## **Loading Data**

In [None]:
# mounting my google drive 

from google.colab import drive
drive.mount('/content/drive/')

Mounted at /content/drive/


In [None]:
!cp 'drive/My Drive/Datasets/archive.zip' '/content/'

In [None]:
# unzipping the dataset

!unzip archive.zip

Archive:  archive.zip
  inflating: blogtext.csv            


In [None]:
import pandas as pd
train = pd.read_csv("blogtext.csv")

In [None]:
train.head()

Unnamed: 0,id,gender,age,topic,sign,date,text
0,2059027,male,15,Student,Leo,"14,May,2004","Info has been found (+/- 100 pages,..."
1,2059027,male,15,Student,Leo,"13,May,2004",These are the team members: Drewe...
2,2059027,male,15,Student,Leo,"12,May,2004",In het kader van kernfusie op aarde...
3,2059027,male,15,Student,Leo,"12,May,2004",testing!!! testing!!!
4,3581210,male,33,InvestmentBanking,Aquarius,"11,June,2004",Thanks to Yahoo!'s Toolbar I can ...


## **Data Preprocessing**

### **removing unnecessary columns**

In [None]:
train = train[['topic','text']]

In [None]:
train.head()

Unnamed: 0,topic,text
0,Student,"Info has been found (+/- 100 pages,..."
1,Student,These are the team members: Drewe...
2,Student,In het kader van kernfusie op aarde...
3,Student,testing!!! testing!!!
4,InvestmentBanking,Thanks to Yahoo!'s Toolbar I can ...


### **steps**:
* Tokenization: Split the text into sentences and the sentences into words. Lowercase the words and remove punctuation.
* Words that have fewer than 3 characters are removed.
* All stopwords are removed.
* Words are lemmatized — words in third person are changed to first person and verbs in past and future tenses are changed into present.
* Words are stemmed — words are reduced to their root form.

In [None]:
import gensim
from gensim.utils import simple_preprocess
from gensim.parsing.preprocessing import STOPWORDS
from nltk.stem import WordNetLemmatizer, SnowballStemmer
from nltk.stem.porter import *
import numpy as np
np.random.seed(13)
import nltk
nltk.download('wordnet')

[nltk_data] Downloading package wordnet to /root/nltk_data...
[nltk_data]   Unzipping corpora/wordnet.zip.


True

In [None]:
stemmer = SnowballStemmer('english')

In [None]:
def lemmatize_stemming(text):
    return stemmer.stem(WordNetLemmatizer().lemmatize(text, pos='v'))
def preprocess(text):
    result = []
    for token in gensim.utils.simple_preprocess(text):
        if token not in gensim.parsing.preprocessing.STOPWORDS and len(token) > 3:
            result.append(lemmatize_stemming(token))
    return result

In [None]:
doc_sample = train['text'][0]
print('original document: ')
words = []
for word in doc_sample.split(' '):
    words.append(word)
print(words)
print('\n\n tokenized and lemmatized document: ')
print(preprocess(doc_sample))

original document: 
['', '', '', '', '', '', '', '', '', '', '', 'Info', 'has', 'been', 'found', '(+/-', '100', 'pages,', 'and', '4.5', 'MB', 'of', '.pdf', 'files)', 'Now', 'i', 'have', 'to', 'wait', 'untill', 'our', 'team', 'leader', 'has', 'processed', 'it', 'and', 'learns', 'html.', '', '', '', '', '', '', '', '', '']
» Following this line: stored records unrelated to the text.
(* ===== verification/ScanBls.v ===== *)
(** Entries of the Boot Loader Specification in zipl's configuration
    (src/zipl/src/scan.c): the entries of a directory are put in order and their
    fields appended to the tokens of the configuration file, and paths of kernels and
    ramdisks are completed; with the part of [get_job_from_config_file]
    (src/zipl/src/job.c) that puts scanning and checking together.

    A directory is the list of its entries, with the bytes of the ones that can be
    read; the two calls of [scandir] see the same entries.  [qsort] keeps the order of
    entries that compare equal, as the C library does.  A store behind the end of a
    file's buffer or of the array of tokens is a [Fault]. *)
From S2P Require Import Prelude Scan ScanCheck.
Import Scan ScanCheck.

Module ScanBls.

(** ** Versions *)

Record dirent : Type := Dirent { d_name : list Z; d_text : option (list Z) }.

Definition CONF : list Z := bytes_of_string ".conf".
Definition VERSION_KEYWORD : list Z := bytes_of_string "version".

(** the last five characters *)
Definition bls_filter_by_names (e : dirent) : bool :=
  let n := length (d_name e) in
  if (n <? length CONF)%nat then false else bool_decide (drop (n - length CONF) (d_name e) = CONF).

(** [getline], without the newline *)
Fixpoint getlines (l : list Z) : list (list Z) :=
  match l with
  | [] => []
  | c :: r =>
      if c =? NEWLINE then [] :: getlines r
      else match getlines r with
           | line :: lines => (c :: line) :: lines
           | [] => [[c]]
           end
  end.

(** [strcmp(a, b) > 0] *)
Fixpoint strcmp_gt (a b : list Z) : bool :=
  match a, b with
  | [], _ => false
  | _ :: _, [] => true
  | x :: a, y :: b => if x =? y then strcmp_gt a b else y <? x
  end.

(** the version that a line gives *)
Definition version_of_line (line : list Z) : option (list Z) :=
  let k := length VERSION_KEYWORD in
  if (length line <=? k + 1)%nat then None
  else if strcmp_gt VERSION_KEYWORD (cstr line) then None
  else if negb (isblank (line !!! k)) then None
  else
    match skip_blanks (drop (k + 1) line) with
    | [] => None
    | v => Some (cstr v)
    end.
Definition first_version (lines : list (list Z)) : option (list Z) := head (omap version_of_line lines).
Definition get_version (e : dirent) : option (list Z) := text ← d_text e; first_version (getlines text).

Definition bls_filter_by_versions (e : dirent) : bool :=
  bls_filter_by_names e && bool_decide (is_Some (get_version e)).

(** [strverscmp] of the GNU C library: states and results of the comparison *)
Inductive vstate : Type := S_N | S_I | S_F | S_Z.
Inductive vclass : Type := x_char | x_digit | x_zero.
Inductive vresult : Type := CMP | LEN | RES (r : Z).
Definition char_class (c : Z) : vclass := if c =? 48 then x_zero else if isdigit c then x_digit else x_char.
Definition next_state (s : vstate) (c : vclass) : vstate :=
  match s, c with
  | _, x_char => S_N
  | S_N, x_digit => S_I | S_N, x_zero => S_Z
  | S_I, _ => S_I
  | S_F, _ => S_F
  | S_Z, x_digit => S_F | S_Z, x_zero => S_Z
  end.
Definition result_type (s : vstate) (c1 c2 : vclass) : vresult :=
  match s, c1, c2 with
  | S_N, x_digit, x_digit => LEN
  | S_N, _, _ => CMP
  | S_I, x_char, x_char => CMP
  | S_I, x_char, _ => RES (-1)
  | S_I, _, x_char => RES 1
  | S_I, _, _ => LEN
  | S_F, _, _ => CMP
  | S_Z, x_char, x_char => CMP
  | S_Z, x_char, _ => RES 1
  | S_Z, _, x_char => RES (-1)
  | S_Z, _, _ => CMP
  end.
(** the longer number is the greater one *)
Fixpoint compare_length (a b : list Z) (diff : Z) : Z :=
  if isdigit (headc a) then
    if isdigit (headc b) then
      match a, b with _ :: a, _ :: b => compare_length a b diff | _, _ => diff end
    else 1
  else if isdigit (headc b) then -1 else diff.
Fixpoint strverscmp_from (s : vstate) (a b : list Z) : Z :=
  let c1 := headc a in
  let c2 := headc b in
  if c1 =? c2 then
    match a, b with
    | _ :: a, _ :: b => strverscmp_from (next_state s (char_class c1)) a b
    | _, _ => 0
    end
  else
    match result_type s (char_class c1) (char_class c2) with
    | CMP => c1 - c2
    | LEN => compare_length (drop 1 a) (drop 1 b) (c1 - c2)
    | RES r => r
    end.
Definition strverscmp (a b : list Z) : Z := strverscmp_from S_N a b.

Definition bls_sort_by_names (a b : dirent) : Z := strverscmp (d_name a) (d_name b).
(** both versions are valid *)
Definition bls_sort_by_versions (a b : dirent) : outcome Z :=
  v1 ← deref (get_version a); v2 ← deref (get_version b); Done (strverscmp v1 v2).

(** a stable sort with a comparison that can fault *)
Fixpoint insert_entry (cmp : dirent → dirent → outcome Z) (e : dirent) (l : list dirent) : outcome (list dirent) :=
  match l with
  | [] => Done [e]
  | x :: l' =>
      c ← cmp e x;
      if c <=? 0 then Done (e :: l) else r ← insert_entry cmp e l'; Done (x :: r)
  end.
Fixpoint sort_entries (cmp : dirent → dirent → outcome Z) (l : list dirent) : outcome (list dirent) :=
  match l with
  | [] => Done []
  | e :: l => r ← sort_entries cmp l; insert_entry cmp e r
  end.
Definition scandir (dir : list dirent) (filter_fn : dirent → bool) (cmp : dirent → dirent → outcome Z) : outcome (list dirent) :=
  sort_entries cmp (filter (λ e, filter_fn e = true) dir).

(** by versions, if all entries have one, and by names otherwise *)
Definition bls_scandir (dir : list dirent) : outcome (list dirent) :=
  entries1 ← scandir dir bls_filter_by_names (λ a b, Done (bls_sort_by_names a b));
  if (length entries1 =? 0)%nat then Done []
  else
    entries2 ← scandir dir bls_filter_by_versions bls_sort_by_versions;
    if (length entries2 =? 0)%nat || (length entries2 <? length entries1)%nat then Done entries1 else Done entries2.

(** ** Fields *)

(** a line without its newline, and the rest with it *)
Fixpoint line_split (l : list Z) : list Z * list Z :=
  match l with
  | [] => ([], [])
  | c :: r => if c =? NEWLINE then ([], l) else let '(a, b) := line_split r in (c :: a, b)
  end.

(** how often lines start with the pattern, and the offset and size of the last such line *)
Fixpoint find_keyword_loop (fuel : nat) (file kw : list Z) (pos nr : nat) (found : nat * nat) : outcome (nat * (nat * nat)) :=
  match fuel with
  | O => OutOfFuel
  | S fuel =>
      if (length file <? length kw)%nat then Done (nr, found)
      else
        let is_kw := prefixb kw file in
        let '(line, rest) := line_split file in
        let nr := if is_kw then S nr else nr in
        let found := if is_kw then (pos, length line) else found in
        match rest with
        | [] => Done (nr, found)
        | _ :: rest => find_keyword_loop fuel rest kw (pos + length line + 1) nr found
        end
  end.
Definition find_keyword_line (file kw : list Z) : outcome (nat * (nat * nat)) :=
  find_keyword_loop (S (length file)) file kw 0 0 (0%nat, 0%nat).

(** [true] is 0 *)
Definition check_keyword_line (file kw : list Z) : outcome bool :=
  '(n, _) ← find_keyword_line file kw; Done (negb (1 <? n)%nat).

(** the buffer with the title moved to its top; [None] is an error *)
Definition sort_bls_fields (file : list Z) : outcome (option (list Z)) :=
  ok1 ← check_keyword_line file (bytes_of_string "linux");
  if negb ok1 then Done None else
  ok2 ← check_keyword_line file (bytes_of_string "initrd");
  if negb ok2 then Done None else
  ok3 ← check_keyword_line file (bytes_of_string "options");
  if negb ok3 then Done None else
  '(n, (title_off, title_len)) ← find_keyword_line file (bytes_of_string "title");
  if (n =? 0)%nat then Done None
  else if (1 <? n)%nat then Done None
  else if (title_off =? 0)%nat then Done (Some file)
  else
    let title := take title_len (drop title_off file) in
    Done (Some (title ++ NEWLINE :: take (title_off - 1) file ++ drop (title_off + title_len) file)).

(** the key up to the blank *)
Fixpoint field_key (file : list Z) : option (list Z * list Z) :=
  match file with
  | [] => None
  | c :: r =>
      if isblank c then Some ([], file)
      else if negb (isalnum c) && negb (c =? 95) && negb (c =? 45) then None
      else '(key, r) ← field_key r; Some (c :: key, r)
  end.

(** without the blanks at the end *)
Fixpoint strip_trailing (l : list Z) : list Z :=
  match l with
  | [] => []
  | c :: l => match strip_trailing l with [] => if isblank c then [] else [c] | s => c :: s end
  end.

(** [strncmp(name, key, length of the key) == 0] *)
Definition key_matches (name : string) (key : list Z) : bool := prefixb key (bytes_of_string name).

(** the tokens and the rest of the file; the NUL behind the value replaces the newline, or
    the first of the blanks at the end of the line *)
Definition scan_bls_field (cap : nat) (file : list Z) (l : list scan_token) : outcome (option (list scan_token * list Z)) :=
  match field_key file with
  | None => Done None
  | Some (key, r) =>
      let '(line, rest) := line_split (skip_blanks r) in
      let val := strip_trailing line in
      rest ← (if (length val <? length line)%nat then Done rest
              else match rest with [] => Fault | _ :: rest => Done (0 :: rest) end);
      let val := cstr val in
      l ← (if key_matches "title" key then scan_append cap l (section_heading val) else Done l);
      l ← (if key_matches "linux" key then scan_append cap l (keyword_assignment scan_keyword_image val) else Done l);
      l ← (if key_matches "options" key then scan_append cap l (keyword_assignment scan_keyword_parameters val) else Done l);
      l ← (if key_matches "initrd" key then scan_append cap l (keyword_assignment scan_keyword_ramdisk val) else Done l);
      Done (Some (l, rest))
  end.

(** [while ((size_t)file.pos < file.length)] *)
Fixpoint bls_fields (fuel : nat) (cap : nat) (file : list Z) (l : list scan_token) : outcome (option (list scan_token)) :=
  match file with
  | [] => Done (Some l)
  | c :: r =>
      match fuel with
      | O => OutOfFuel
      | S fuel =>
          if c =? 35 then bls_fields fuel cap (skip_line r) l
          else if (c =? 9) || (c =? NEWLINE) || (c =? 0) || (c =? 32) then bls_fields fuel cap r l
          else
            f ← scan_bls_field cap file l;
            match f with
            | None => Done None
            | Some (l, rest) => bls_fields fuel cap rest l
            end
      end
  end.

(** ** Entries *)

Definition scan_get_default_target (scan : list scan_token) : option (list Z) :=
  i ← scan_find_section (is_section DEFAULTBOOT_SECTION) scan 0;
  ks ← scan_get_section_keywords scan i;
  match ks scan_keyword_defaultmenu with
  | Some menu =>
      j ← scan_find_section (is_menu menu) scan 0;
      '(ks, _) ← scan_get_menu_keywords scan j;
      ks scan_keyword_target
  | None => ks scan_keyword_target
  end.

Definition BLS_TOKEN_MAX : nat := 5.

(** the fields of one entry and the target *)
Definition bls_entry (cap : nat) (target : option (list Z)) (e : dirent) (l : list scan_token) : outcome (option (list scan_token)) :=
  match d_text e with
  | None => Done None
  | Some file =>
      s ← sort_bls_fields file;
      match s with
      | None => Done None
      | Some file =>
          f ← bls_fields (length file) cap file l;
          match f with
          | None => Done None
          | Some l =>
              match target with
              | Some v => l ← scan_append cap l (keyword_assignment scan_keyword_target v); Done (Some l)
              | None => Done (Some l)
              end
          end
      end
  end.

Fixpoint bls_entries (cap : nat) (target : option (list Z)) (es : list dirent) (l : list scan_token) : outcome (option (list scan_token)) :=
  match es with
  | [] => Done (Some l)
  | e :: es =>
      r ← bls_entry cap target e l;
      match r with
      | None => Done None
      | Some l => bls_entries cap target es l
      end
  end.

(** the new array and its size; [dir] is [None] if there is no such directory, the [None] of the
    result is an error *)
Definition scan_bls (dir : option (list dirent)) (scan : list scan_token) (scan_size : nat) : outcome (option (list scan_token * nat)) :=
  match dir with
  | None => Done (Some (scan, scan_size))
  | Some dir =>
      entries ← bls_scandir dir;
      let n := length entries in
      if (n =? 0)%nat then Done (Some (scan, scan_size))
      else
        let remaining := (scan_size - length scan)%nat in
        let size := if (remaining <? n * BLS_TOKEN_MAX)%nat then (scan_size - remaining + n * BLS_TOKEN_MAX)%nat else scan_size in
        r ← bls_entries size (scan_get_default_target scan) (reverse entries) scan;
        match r with
        | None => Done None
        | Some l => Done (Some (l, size))
        end
  end.

(** ** Paths *)

(** the part in front of the last comma *)
Fixpoint before_last_comma (s : list Z) : option (list Z) :=
  match s with
  | [] => None
  | c :: s => match before_last_comma s with Some r => Some (c :: r) | None => if c =? 44 then Some [] else None end
  end.

Section Paths.
(** [misc_check_readable_file] of the file system *)
Context (readable : list Z → bool).

Definition update_path (target : list Z) (t : scan_token) : scan_token :=
  match t_content t with
  | keyword_assignment k value =>
      if bool_decide (k = scan_keyword_image) || bool_decide (k = scan_keyword_ramdisk) then
        let file := if contains_address value then default value (before_last_comma value) else value in
        if readable file then t
        else if negb (readable (target ++ file)) then t
        else Token (t_line t) (keyword_assignment k (target ++ value))
      else t
  | _ => t
  end.
Definition target_of (t : scan_token) : option (list Z) :=
  match t_content t with
  | keyword_assignment scan_keyword_target v => Some v
  | _ => None
  end.
Definition scan_update_bls_path (scan : list scan_token) : list scan_token :=
  match head (omap target_of scan) with
  | None => scan
  | Some target => update_path target <$> scan
  end.

(** ** The configuration *)

(** an array is read up to its end mark, the zeros behind the tokens: without one the reads go
    on behind the array, unless an error is found in front of its end *)
Definition end_mark (a : list scan_token * nat) : outcome (list scan_token) :=
  if (length (fst a) <? snd a)%nat then Done (fst a) else Fault.

(** the menu in place of the defaultboot section, if no section is asked for *)
Definition default_boot (use_default : bool) (scan : list scan_token) : outcome (option (list scan_token)) :=
  if use_default then
    match scan_check_defaultboot scan with
    | None => Done None
    | Some true =>
        r ← scan_build_automenu scan;
        match r with
        | None => Done None
        | Some a => l ← end_mark a; Done (Some l)
        end
    | Some false => Done (Some scan)
    end
  else Done (Some scan).

(** the part of [get_job_from_config_file] that ends in front of the jobs; [None] is an error *)
Definition get_config (file : option (list Z)) (dir : option (list dirent)) (use_default : bool) : outcome (option (list scan_token)) :=
  r ← scan_file file;
  match r with
  | None => Done None
  | Some (scan, scan_size) =>
      r ← scan_bls dir scan scan_size;
      match r with
      | None => Done None
      | Some a =>
          scan ← end_mark a;
          r ← default_boot use_default scan;
          match r with
          | None => Done None
          | Some scan =>
              ok ← scan_check scan;
              Done (if ok : bool then Some (scan_update_bls_path scan) else None)
          end
      end
  end.
End Paths.

End ScanBls.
 tokenized and lemmatized document: 
['info', 'page', 'file', 'wait', 'until', 'team', 'leader', 'process', 'learn', 'html']


In [None]:
from tqdm import tqdm
tqdm.pandas()

In [None]:
train['clean_doc'] = train['text'].progress_map(preprocess)

In [None]:
train.head(10)

Unnamed: 0,topic,text,clean_doc
0,Student,"Info has been found (+/- 100 pages,...","[info, page, file, wait, until, team, leader, ..."
1,Student,These are the team members: Drewe...,"[team, member, drew, laag, urllink, mail, ruiy..."
2,Student,In het kader van kernfusie op aarde...,"[kader, kernfusi, aard, maak, eigen, waterstof..."
3,Student,testing!!! testing!!!,"[test, test]"
4,InvestmentBanking,Thanks to Yahoo!'s Toolbar I can ...,"[thank, yahoo, toolbar, captur, url, popup, me..."
5,InvestmentBanking,I had an interesting conversation...,"[interest, convers, morn, talk, korean, money,..."
6,InvestmentBanking,Somehow Coca-Cola has a way of su...,"[coca, cola, sum, thing, earli, flagship, jing..."
7,InvestmentBanking,"If anything, Korea is a country o...","[korea, countri, extrem, base, think, come, ko..."
8,InvestmentBanking,Take a read of this news article ...,"[read, news, articl, urllink, joongang, ilbo, ..."
9,InvestmentBanking,I surf the English news sites a l...,"[surf, english, news, sit, look, tidbit, korea..."


In [None]:
train = train.drop(['text'], axis = 1)

In [None]:
train.head(10)

Unnamed: 0,topic,clean_doc
0,Student,"[info, page, file, wait, until, team, leader, ..."
1,Student,"[team, member, drew, laag, urllink, mail, ruiy..."
2,Student,"[kader, kernfusi, aard, maak, eigen, waterstof..."
3,Student,"[test, test]"
4,InvestmentBanking,"[thank, yahoo, toolbar, captur, url, popup, me..."
5,InvestmentBanking,"[interest, convers, morn, talk, korean, money,..."
6,InvestmentBanking,"[coca, cola, sum, thing, earli, flagship, jing..."
7,InvestmentBanking,"[korea, countri, extrem, base, think, come, ko..."
8,InvestmentBanking,"[read, news, articl, urllink, joongang, ilbo, ..."
9,InvestmentBanking,"[surf, english, news, sit, look, tidbit, korea..."


In [None]:
train.to_csv('/content/drive/My Drive/preprocessed_blog.csv')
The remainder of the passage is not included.